Former President José María Figueres of Costa Rica has a saying I like: “There is no Planet B” — so we’d better make Plan A work to preserve a stable environment. I feel the same way about America these days. There is no America B, so we’d better make this one work a lot better than we’ve been doing, and not only for our sake. When Britain went into decline as the globe’s stabilizing power, America was right there, ready to pick up the role. Even with all our imperfections and mistakes, the world has been a better place for it. If America goes weak, though, and cannot project power the way it has, your kids won’t just grow up in a different America. They will grow up in a different world. You will not like who picks up the pieces.

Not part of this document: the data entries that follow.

(* ===== verification/Replay.v ===== *)
(** * Recovery after a crash

    [RollforwardBlock] and [ReplayBlocks] of [src/validation.cpp]: at start-up a database that a crash has left between two
    tips is brought to the new one, by undoing the blocks of the old branch and applying those of the new, whether or not
    their changes had been written.

    The effect of a block on the coins is a list of assignments to outputs, the same from every coin set.  Together with
    the crash theorem of CoinsDB.v this shows that the database recovers however often a flush or a recovery is cut off. *)

From stdpp Require Import gmap.
From S2P Require Import Prelude Common BlockIndex Script Hasher Sha2 Hash SigEnc Serialize Transaction Merkle Coins Compressor DbWrapper CoinsDB TxCheck BlockCheck Connect.
#[local] Open Scope Z_scope.

(** ** Assignments to outputs *)

Lemma elem_of_concat {A} (x : A) ls : x ∈ concat ls <-> exists l, x ∈ l /\ l ∈ ls.
Proof. rewrite list_elem_of_In, in_concat. setoid_rewrite list_elem_of_In. firstorder. Qed.

Lemma elem_of_rev {A} (x : A) l : x ∈ rev l <-> x ∈ l.
Proof. by rewrite !list_elem_of_In, <- in_rev. Qed.

Definition assign (U : gmap COutPoint utxo) (x : COutPoint * option utxo) : gmap COutPoint utxo :=
  match x.2 with Some u => <[x.1 := u]> U | None => delete x.1 U end.

Definition assigns (l : list (COutPoint * option utxo)) (U : gmap COutPoint utxo) : gmap COutPoint utxo := foldl assign U l.

Lemma assigns_app l1 l2 U : assigns (l1 ++ l2) U = assigns l2 (assigns l1 U).
Proof. apply foldl_app. Qed.

Lemma lookup_assign U x o : assign U x !! o = if decide (x.1 = o) then x.2 else U !! o.
Proof.
  destruct x as [o' [u|]]; cbn; destruct (decide (o' = o)) as [->|]; [apply lookup_insert_eq | by apply lookup_insert_ne | apply lookup_delete_eq | by apply lookup_delete_ne].
Qed.

Lemma assigns_other l U o : o ∉ l.*1 -> assigns l U !! o = U !! o.
Proof.
  revert U. induction l as [|x l IH]; intros U Ho; [done|]. cbn [fmap list_fmap] in Ho. apply not_elem_of_cons in Ho as [Hne Ho]. cbn [assigns foldl]. unfold assigns in IH. rewrite IH by done. rewrite lookup_assign. by rewrite decide_False.
Qed.

(** What is assigned does not depend on the coin set. *)

Lemma assigns_same l U W o : o ∈ l.*1 -> assigns l U !! o = assigns l W !! o.
Proof.
  induction l as [|x l IH] using rev_ind; intros Ho; [by apply not_elem_of_nil in Ho|]. rewrite !assigns_app. cbn [assigns foldl]. rewrite !lookup_assign. destruct (decide (x.1 = o)); [done|]. apply IH.
  rewrite fmap_app, elem_of_app in Ho. destruct Ho as [|Ho]; [done|]. cbn in Ho. apply list_elem_of_singleton in Ho. congruence.
Qed.

(** Assignments of the values of [U] lead to [U] from every set that agrees with it elsewhere. *)

Lemma assigns_to l W U : (forall x, x ∈ l -> x.2 = U !! x.1) -> (forall o, o ∉ l.*1 -> W !! o = U !! o) -> assigns l W = U.
Proof.
  intros Hl Hw. apply map_eq. intros o. destruct (decide (o ∈ l.*1)) as [Ho|Ho]; [|rewrite assigns_other by done; by apply Hw]. clear Hw. induction l as [|x l IH] using rev_ind; [by apply not_elem_of_nil in Ho|].
  rewrite assigns_app. cbn [assigns foldl]. rewrite lookup_assign. destruct (decide (x.1 = o)) as [<-|Hne]; [apply Hl, elem_of_app; right; left|]. apply IH; [intros y Hy; apply Hl, elem_of_app; by left|].
  rewrite fmap_app, elem_of_app in Ho. destruct Ho as [|Ho]; [done|]. cbn in Ho. apply list_elem_of_singleton in Ho. congruence.
Qed.

(** The heart of the recovery: from a mixture of two coin sets, undoing one branch and applying the other leads to the
    second, because every output that a branch touches gets its final value. *)

Lemma replay_mixture back forth F O N M : assigns back O = F -> assigns forth F = N -> (forall o, M !! o = O !! o \/ M !! o = N !! o) -> assigns forth (assigns back M) = N.
Proof.
  intros Eb Ef Hm. apply map_eq. intros o. destruct (decide (o ∈ forth.*1)) as [Ho|Ho]; [rewrite <- Ef; by apply assigns_same|]. rewrite assigns_other by done.
  assert (N !! o = F !! o) as EN by (rewrite <- Ef; by apply assigns_other). destruct (decide (o ∈ back.*1)) as [Hb|Hb]; [rewrite (assigns_same back M O) by done; by rewrite Eb, EN|].
  rewrite assigns_other by done. assert (F !! o = O !! o) as EF by (rewrite <- Eb; by apply assigns_other). destruct (Hm o) as [-> | ->]; congruence.
Qed.

(** ** The assignments of a transaction *)

Section effects.
Context (g nHeight : Z).

Definition put (o : COutPoint) (u : utxo) : list (COutPoint * option utxo) := if IsUnspendable (u_script u) (g <=? u_height u) then [] else [(o, Some u)].

Fixpoint put_outputs (txid : list Z) (cb : bool) (i : nat) (vout : list CTxOut) : list (COutPoint * option utxo) :=
  match vout with
  | [] => []
  | out :: vout => put (outpoint_at txid i) (output_coin out nHeight cb) ++ put_outputs txid cb (S i) vout
  end.

Definition take_inputs (inputs : list CTxIn) : list (COutPoint * option utxo) := (fun i => (prevout i, None)) <$> inputs.

Definition forth_tx (t : list Z * CTransaction) : list (COutPoint * option utxo) :=
  (if IsCoinBase t.2 then [] else take_inputs (vin t.2)) ++ put_outputs t.1 (IsCoinBase t.2) 0 (vout t.2).

Definition forth_txs (l : list (list Z * CTransaction)) : list (COutPoint * option utxo) := concat (forth_tx <$> l).

Fixpoint take_outputs (txid : list Z) (i : nat) (vout : list CTxOut) : list (COutPoint * option utxo) :=
  match vout with
  | [] => []
  | out :: vout => (if IsUnspendable (scriptPubKey out) (g <=? nHeight) then [] else [(outpoint_at txid i, None)]) ++ take_outputs txid (S i) vout
  end.

Definition put_inputs (l : list (CTxIn * CoinImpl)) : list (COutPoint * option utxo) := concat ((fun ic => put (prevout ic.1) (utxo_of ic.2)) <$> l).

Definition back_tx (t : list Z * CTransaction * option CTxUndo) : list (COutPoint * option utxo) :=
  take_outputs t.1.1 0 (vout t.1.2) ++ match t.2 with None => [] | Some cs => put_inputs (rev (zip (vin t.1.2) cs)) end.

Definition back_txs (L : list (list Z * CTransaction * option CTxUndo)) : list (COutPoint * option utxo) := concat (back_tx <$> rev L).

Lemma assigns_put o u U : assigns (put o u) U = added o u g U.
Proof. unfold put, added. by destruct (IsUnspendable _ _). Qed.

Lemma assigns_put_outputs txid cb vout : forall i U, assigns (put_outputs txid cb i vout) U = add_outputs txid cb nHeight g i vout U.
Proof. induction vout as [|out vout IH]; intros i U; [done|]. cbn [put_outputs add_outputs]. by rewrite assigns_app, assigns_put, IH. Qed.

Lemma assigns_take_inputs inputs : forall U, assigns (take_inputs inputs) U = spend_all inputs U.
Proof. induction inputs as [|i inputs IH]; intros U; [done|]. apply (IH (delete (prevout i) U)). Qed.

(** Coinbase transactions have no undo record, and only they. *)

Definition coinbase_shape (t : list Z * CTransaction * option CTxUndo) : Prop := if IsCoinBase t.1.2 then t.2 = None else is_Some t.2.

Lemma tx_forth t U U' : tx_connected g nHeight t U U' -> coinbase_shape t -> U' = assigns (forth_tx t.1) U.
Proof.
  destruct t as [[txid tx] undo]. unfold tx_connected, coinbase_shape, forth_tx. cbn [fst snd]. intros (_ & _ & _ & Ht). rewrite assigns_app, assigns_put_outputs. destruct (IsCoinBase tx).
  - by intros ->.
  - intros [cs ->]. destruct Ht as (_ & _ & ->). by rewrite assigns_take_inputs.
Qed.
(** The walk from a candidate to the active chain. *)

Lemma bad_ancestor_spec cs : index_ok cs -> forall fuel p b, index cs !! p = Some b -> nChainTx b <> 0 -> nHeight b < Z.of_nat fuel ->
  exists r, bad_ancestor cs fuel (Some p) = Some r /\
    match r with
    | None => usable cs p
    | Some (t, inv) => exists bt, index cs !! t = Some bt /\ ancestor (index cs) t p /\ in_chain cs t = false /\ inv = isInvalid (nStatus bt) /\
                         (inv = true \/ hasData (nStatus bt) = false)
    end.
Proof.
  intros Hcs. pose proof (io_tree _ Hcs) as Ht. induction fuel as [|fuel IH]; intros p b Hp Hn Hf; [pose proof (proj1 (Ht p b Hp)); lia|]. cbn [bad_ancestor].
  destruct (in_chain cs p) eqn:Ec.
  { exists None. split; [done|]. intros q bq Hq Hin Hbq. pose proof (in_chain_ancestor cs Hcs q p b Hp Hq Ec). congruence. }
  rewrite Hp. cbn [mbind option_bind]. rewrite (proj2 (Z.eqb_neq _ _) Hn). cbn [andb].
  destruct (isInvalid (nStatus b) || negb (hasData (nStatus b))) eqn:Eb.
  { exists (Some (p, isInvalid (nStatus b))). split; [done|]. exists b. split_and!; [done | apply ancestor_refl | done | done|].
    apply orb_true_iff in Eb as [Eb|Eb%negb_true_iff]; [by left | by right]. }
  apply orb_false_iff in Eb as [Ei Ed%negb_false_iff]. destruct (Ht p b Hp) as [Hpos H1]. destruct (pprev b) as [q|] eqn:Eq.
  - destruct H1 as (bq & Hq & Eh & _). destruct (IH q bq Hq) as (r & E & Hr); [by apply (io_parents _ Hcs p b q bq) | lia|]. exists r. split; [done|].
    destruct r as [[t inv]|].
    + destruct Hr as (bt & Hbt & Ha & Hrest). exists bt. split_and!; [done | | apply Hrest..]. apply (ancestor_trans _ t q p Ha). by apply (ancestor_step _ p b).
    + intros x bx Hx Hin Hbx. destruct (ancestor_inv _ p b x Ht Hp Hx) as [->|(q' & Eq' & Hx')]; [by simplify_eq|].
      apply (Hr x bx); [by simplify_eq | done | done].
  - exists None. split; [by destruct fuel|]. intros x bx Hx Hin Hbx. destruct (ancestor_inv _ p b x Ht Hp Hx) as [->|(q' & Eq' & Hx')]; [by simplify_eq | congruence].
Qed.

(** Fewer candidates, and other blocks waiting. *)

Definition without (M : gset ptr) (u : list (ptr * ptr)) (cs : chainstate) : chainstate :=
  set_unlinked (set_candidates cs (filter (fun p => p ∉ M) (setBlockIndexCandidates cs))) u.

Lemma without_ok M u cs : index_ok cs -> index_ok (without M u cs).
Proof.
  intros Hcs. destruct (index_ok_status cs (index cs) (fun p => p ∉ M) Hcs ltac:(done)) as [Ht Hw Hc Ho Hl Hp Hi]. by split.
Qed.

Lemma erase_without p M u cs : index_ok cs -> is_Some (index cs !! p) -> erase_candidate p (without M u cs) = without ({[ p ]} ∪ M) u cs.
Proof.
  intros Hcs Hp. rewrite erase_filter by (done || by apply without_ok). unfold without, set_unlinked, set_candidates. cbn. f_equal.
  rewrite list_filter_filter. apply list_filter_iff. intros q. rewrite not_elem_of_union, not_elem_of_singleton. tauto.
Qed.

This is extraordinarily ironic, coming as it does from an elite Jewish liberal. He quite clearly doesn’t recognize that it is the very causes he has championed for decades, from diversity, equality, and secularization to free trade, immigration, and globalization, that have so weakened America in the manner that concerns him now. While he is correct in saying that a successful and powerful America committed to its core values could again become a world leader, his definition of those core values almost surely includes those values that have proven so pernicious to American success, power, and world leadership.

The North American landmass isn’t going to disappear. There will still be Americans proper – descendants of the white Anglo-Saxon Protestants who founded the nation on principles derived from the Bible and the Magna Carta – as well as those who call themselves Americans but have no cultural, ethnic, or religious connection to the historical America that is now essentially gone. The results of the great experiment are now sufficiently observable that we can pronounce the failure of the Viral America hypothesis.

It is now clear that one cannot catch Americanism. Just as the Irish, German, Scandinavian, and Italian immigrants never fully grasped the English concepts of liberty and limited government*, thereby transforming what had been a voluntary union of sovereign states into an involuntary empire ruled by a sovereign central government, the subsequent wave of immigration from Mexico and other third-world nations has transformed what had been a rich and powerful empire into an impoverished and corrupt one. Read Victor Davis Hanson’s haunting article on the devolution of central California into third world poverty; it will give you a more clear perspective on what has already happened and what is eventually in store for many communities across the country.

This is not to say that it was ever the intention of the various waves of immigrants to destroy the very haven they sought, it was merely the natural consequence of immigrants bringing their cultures with them, as they always do. And history clearly demonstrates that this is always the consequence when a sufficiently large number of people migrate to new lands. There is a reason that the northern province of Italy is still named Lombardia after the people who settled there after invading in 568 rather than after those they displaced, after all. It does not matter what historical example of mass immigration one examines, the result is invariably the same and it does not matter if the immigration is legal or illegal. The only variable of any significance is the percentage of the population represented by the immigration. Consider, for example, the original English colonists. Did they adapt to the ways of the Indian tribes or did they bring their native English way of life with them and transform the area they inhabited?

This is also not to say that the native population does not undergo its own transformation over time, but the transformations happen much more quickly and to a much greater extent with the arrival of new influences. The adaptation of black ghetto culture by white suburban teenagers following the end of segregation is one of many cases in point. But keep in mind that the point here is not whether the transformation is good or bad, it is only to note that the transformation has taken place and, for better or for worse, the new blended culture is never going to be the same as the one that it replaced.

From the New York Times: “In 1980, the foreign-born population in the United States was about 4.5 million. By 2000, it had reached 11.3 million, bringing the foreign-born population to about 13 percent of the total. In the early 20th century, after the last big wave of immigration to the United States, immigrants had reached 15 percent of the population.”

Therefore, Friedman is wrong as one cannot expect to make America A work when it has been transformed into America A + (M+I2+G+S+J+3). America A no longer exists. This is the B-Ark nation.

*Before anyone gets their panties in a bunch, I invite you to compare the number of Irish, Italian, German, and Scandinavian political philosophers who have written on liberty and limited government with the number of English philosophers who published works on the subject.